*Task instructions*
When you write out the entries, keep every line exactly as it appears.

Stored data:

(** * A shallow embedding of [src/main.py]: the request engine of the
    Amazon KDP scraper (class [AmazonKDPScraper]).

    Conventions of the embedding.
    - Python [int] is [Z]; Python [float] is an exact rational [Q].  The one
      place where the conversion from [int] to [float] can fail (an
      [OverflowError] for integers of 2^1024 and more, as in
      [2.0 * (2 ** 1024)]) is kept, because it changes the control flow; so
      are the [ValueError]s of [int] and [float] on a text that is no
      number.
    - [str] is [string], read as a sequence of code points 0..255.
    - A coroutine is a function in the monad [M]: it threads the scraper
      object and the outside world (random source, transport, clock, the
      sequence of observable actions) and either returns or raises.
    - Log lines are not part of the model.

    The file has the built-ins of Python that the source uses (module [Py]),
    the data model, the monad, the methods of the class in the order of the
    source, the notions the statements need, and then the proofs: general
    rules for runs first, the claims C1 to C10 after them. *)

From Stdlib Require Import ZArith QArith Qround Lia Lqa String Ascii List.
From stdpp Require Import base strings gmap list.
Import ListNotations.
Set Warnings "-register-all".
Open Scope Z_scope.

(** ** Exceptions

    Every exception of the model is an instance of [Exception], so the
    [except Exception] clauses of the source catch all of them. *)

Inductive Exn := TypeError | ValueError | OverflowError | TransportError.

Inductive Res (A : Type) :=
  | Ok (a : A)
  | Raise (e : Exn).
Arguments Ok {A} a.
Arguments Raise {A} e.

(** ** Python built-ins used by the source *)

Module Py.

(** [c.lower()] on code points 0..255: A-Z and the accented capitals
    192..222 (but not the multiplication sign 215) move up by 32. *)
Definition lower_char (c : ascii) : ascii :=
  let n := N_of_ascii c in
  if ((65 <=? n) && (n <=? 90) ||
      (192 <=? n) && (n <=? 222) && negb (n =? 215))%N
  then ascii_of_N (n + 32) else c.

Fixpoint lower (s : string) : string :=
  match s with
  | EmptyString => EmptyString
  | String c s' => String (lower_char c) (lower s')
  end.

(** [pat in s] *)
Fixpoint contains (pat s : string) : bool :=
  if String.prefix pat s then true
  else match s with
       | EmptyString => false
       | String _ s' => contains pat s'
       end.

(** [any(p in s for p in pats)] *)
Definition any_in (pats : list string) (s : string) : bool :=
  existsb (fun p => contains p s) pats.

Definition is_decimal (c : ascii) : bool :=
  let n := N_of_ascii c in ((48 <=? n) && (n <=? 57))%N.

(** [c.isdigit()]: the decimal digits and the superscripts 2, 3 and 1
    (code points 178, 179, 185). *)
Definition isdigit_char (c : ascii) : bool :=
  let n := N_of_ascii c in
  is_decimal c || (n =? 178)%N || (n =? 179)%N || (n =? 185)%N.

Fixpoint all_chars (p : ascii -> bool) (s : string) : bool :=
  match s with
  | EmptyString => true
  | String c s' => p c && all_chars p s'
  end.

(** [s.isdigit()]: at least one character, all of them digits. *)
Definition isdigit (s : string) : bool :=
  match s with
  | EmptyString => false
  | _ => all_chars isdigit_char s
  end.

Fixpoint digits_value (acc : Z) (s : string) : Z :=
  match s with
  | EmptyString => acc
  | String c s' => digits_value (10 * acc + (Z.of_N (N_of_ascii c) - 48)) s'
  end.

(** The longest literal that [int] reads, [sys.get_int_max_str_digits()]. *)
Definition int_max_str_digits : Z := 4300.

(** [int(s)] for a string of digits: the superscript digits are digits for
    [isdigit] but no literal for [int], and a literal of more than
    [int_max_str_digits] digits is refused, leading zeros counted. *)
Definition int (s : string) : Res Z :=
  if negb (s =? "")%string && all_chars is_decimal s
     && (Z.of_nat (String.length s) <=? int_max_str_digits)
  then Ok (digits_value 0 s) else Raise ValueError.

(** [s.replace(c, '')] for a single character [c]. *)
Fixpoint remove (c : ascii) (s : string) : string :=
  match s with
  | EmptyString => EmptyString
  | String x s' =>
      if Ascii.eqb x c then remove c s' else String x (remove c s')
  end.

(** The part of [s] before its first point, and the part after that point
    when there is one. *)
Fixpoint split_point (s : string) : string * option string :=
  match s with
  | EmptyString => (EmptyString, None)
  | String x s' =>
      if Ascii.eqb x "." then (EmptyString, Some s')
      else let (whole, rest) := split_point s' in (String x whole, rest)
  end.

(** [float(s)] for a string of digits and points, which is what the
    patterns of the source hand to it: a literal has digits, at most one
    point among them, and at least one digit; there is no limit on its
    length. *)
Definition float (s : string) : Res Q :=
  let (whole, rest) := split_point s in
  let frac := default EmptyString rest in
  if all_chars is_decimal whole && all_chars is_decimal frac
     && negb ((whole =? "")%string && (frac =? "")%string)
  then Ok (inject_Z (digits_value 0 (whole +:+ frac))
           / inject_Z (10 ^ Z.of_nat (String.length frac)))%Q
  else Raise ValueError.

(** Largest magnitude that still rounds to a finite double. *)
Definition float_limit : Z := 2 ^ 1024 - 2 ^ 970.

(** The implicit conversion of an [int] operand in [float * int] and
    [int + float]. *)
Definition float_of_int (n : Z) : Res Q :=
  if (Z.abs n <? float_limit) then Ok (inject_Z n) else Raise OverflowError.

(** [min(a, b)] *)
Definition min (a b : Q) : Q := if Qlt_le_dec b a then b else a.

(** Dictionaries that keep insertion order ([dict] used as a record). *)
Section Dict.
Context {V : Type}.

Fixpoint dict_get (k : string) (d : list (string * V)) : option V :=
    match d with
    | [] => None
    | (k', v) :: d' => if (k =? k')%string then Some v else dict_get k d'
    end.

*Exercise answer*
(** * A shallow embedding of [src/main.py]: the request engine of the
    Amazon KDP scraper (class [AmazonKDPScraper]).

    Conventions of the embedding.
    - Python [int] is [Z]; Python [float] is an exact rational [Q].  The one
      place where the conversion from [int] to [float] can fail (an
      [OverflowError] for integers of 2^1024 and more, as in
      [2.0 * (2 ** 1024)]) is kept, because it changes the control flow; so
      are the [ValueError]s of [int] and [float] on a text that is no
      number.
    - [str] is [string], read as a sequence of code points 0..255.
    - A coroutine is a function in the monad [M]: it threads the scraper
      object and the outside world (random source, transport, clock, the
      sequence of observable actions) and either returns or raises.
    - Log lines are not part of the model.

    The file has the built-ins of Python that the source uses (module [Py]),
    the data model, the monad, the methods of the class in the order of the
    source, the notions the statements need, and then the proofs: general
    rules for runs first, the claims C1 to C10 after them. *)

From Stdlib Require Import ZArith QArith Qround Lia Lqa String Ascii List.
From stdpp Require Import base strings gmap list.
Import ListNotations.
Set Warnings "-register-all".
Open Scope Z_scope.

(** ** Exceptions

    Every exception of the model is an instance of [Exception], so the
    [except Exception] clauses of the source catch all of them. *)

Inductive Exn := TypeError | ValueError | OverflowError | TransportError.

Inductive Res (A : Type) :=
  | Ok (a : A)
  | Raise (e : Exn).
Arguments Ok {A} a.
Arguments Raise {A} e.

(** ** Python built-ins used by the source *)

Module Py.

(** [c.lower()] on code points 0..255: A-Z and the accented capitals
    192..222 (but not the multiplication sign 215) move up by 32. *)
Definition lower_char (c : ascii) : ascii :=
  let n := N_of_ascii c in
  if ((65 <=? n) && (n <=? 90) ||
      (192 <=? n) && (n <=? 222) && negb (n =? 215))%N
  then ascii_of_N (n + 32) else c.

Fixpoint lower (s : string) : string :=
  match s with
  | EmptyString => EmptyString
  | String c s' => String (lower_char c) (lower s')
  end.

(** [pat in s] *)
Fixpoint contains (pat s : string) : bool :=
  if String.prefix pat s then true
  else match s with
       | EmptyString => false
       | String _ s' => contains pat s'
       end.

(** [any(p in s for p in pats)] *)
Definition any_in (pats : list string) (s : string) : bool :=
  existsb (fun p => contains p s) pats.

Definition is_decimal (c : ascii) : bool :=
  let n := N_of_ascii c in ((48 <=? n) && (n <=? 57))%N.

(** [c.isdigit()]: the decimal digits and the superscripts 2, 3 and 1
    (code points 178, 179, 185). *)
Definition isdigit_char (c : ascii) : bool :=
  let n := N_of_ascii c in
  is_decimal c || (n =? 178)%N || (n =? 179)%N || (n =? 185)%N.

Fixpoint all_chars (p : ascii -> bool) (s : string) : bool :=
  match s with
  | EmptyString => true
  | String c s' => p c && all_chars p s'
  end.

(** [s.isdigit()]: at least one character, all of them digits. *)
Definition isdigit (s : string) : bool :=
  match s with
  | EmptyString => false
  | _ => all_chars isdigit_char s
  end.

Fixpoint digits_value (acc : Z) (s : string) : Z :=
  match s with
  | EmptyString => acc
  | String c s' => digits_value (10 * acc + (Z.of_N (N_of_ascii c) - 48)) s'
  end.

(** The longest literal that [int] reads, [sys.get_int_max_str_digits()]. *)
Definition int_max_str_digits : Z := 4300.

(** [int(s)] for a string of digits: the superscript digits are digits for
    [isdigit] but no literal for [int], and a literal of more than
    [int_max_str_digits] digits is refused, leading zeros counted. *)
Definition int (s : string) : Res Z :=
  if negb (s =? "")%string && all_chars is_decimal s
     && (Z.of_nat (String.length s) <=? int_max_str_digits)
  then Ok (digits_value 0 s) else Raise ValueError.

(** [s.replace(c, '')] for a single character [c]. *)
Fixpoint remove (c : ascii) (s : string) : string :=
  match s with
  | EmptyString => EmptyString
  | String x s' =>
      if Ascii.eqb x c then remove c s' else String x (remove c s')
  end.

(** The part of [s] before its first point, and the part after that point
    when there is one. *)
Fixpoint split_point (s : string) : string * option string :=
  match s with
  | EmptyString => (EmptyString, None)
  | String x s' =>
      if Ascii.eqb x "." then (EmptyString, Some s')
      else let (whole, rest) := split_point s' in (String x whole, rest)
  end.

(** [float(s)] for a string of digits and points, which is what the
    patterns of the source hand to it: a literal has digits, at most one
    point among them, and at least one digit; there is no limit on its
    length. *)
Definition float (s : string) : Res Q :=
  let (whole, rest) := split_point s in
  let frac := default EmptyString rest in
  if all_chars is_decimal whole && all_chars is_decimal frac
     && negb ((whole =? "")%string && (frac =? "")%string)
  then Ok (inject_Z (digits_value 0 (whole +:+ frac))
           / inject_Z (10 ^ Z.of_nat (String.length frac)))%Q
  else Raise ValueError.

(** Largest magnitude that still rounds to a finite double. *)
Definition float_limit : Z := 2 ^ 1024 - 2 ^ 970.

(** The implicit conversion of an [int] operand in [float * int] and
    [int + float]. *)
Definition float_of_int (n : Z) : Res Q :=
  if (Z.abs n <? float_limit) then Ok (inject_Z n) else Raise OverflowError.

(** [min(a, b)] *)
Definition min (a b : Q) : Q := if Qlt_le_dec b a then b else a.

(** Dictionaries that keep insertion order ([dict] used as a record). *)
Section Dict.
Context {V : Type}.

Fixpoint dict_get (k : string) (d : list (string * V)) : option V :=
    match d with
    | [] => None
    | (k', v) :: d' => if (k =? k')%string then Some v else dict_get k d'
    end.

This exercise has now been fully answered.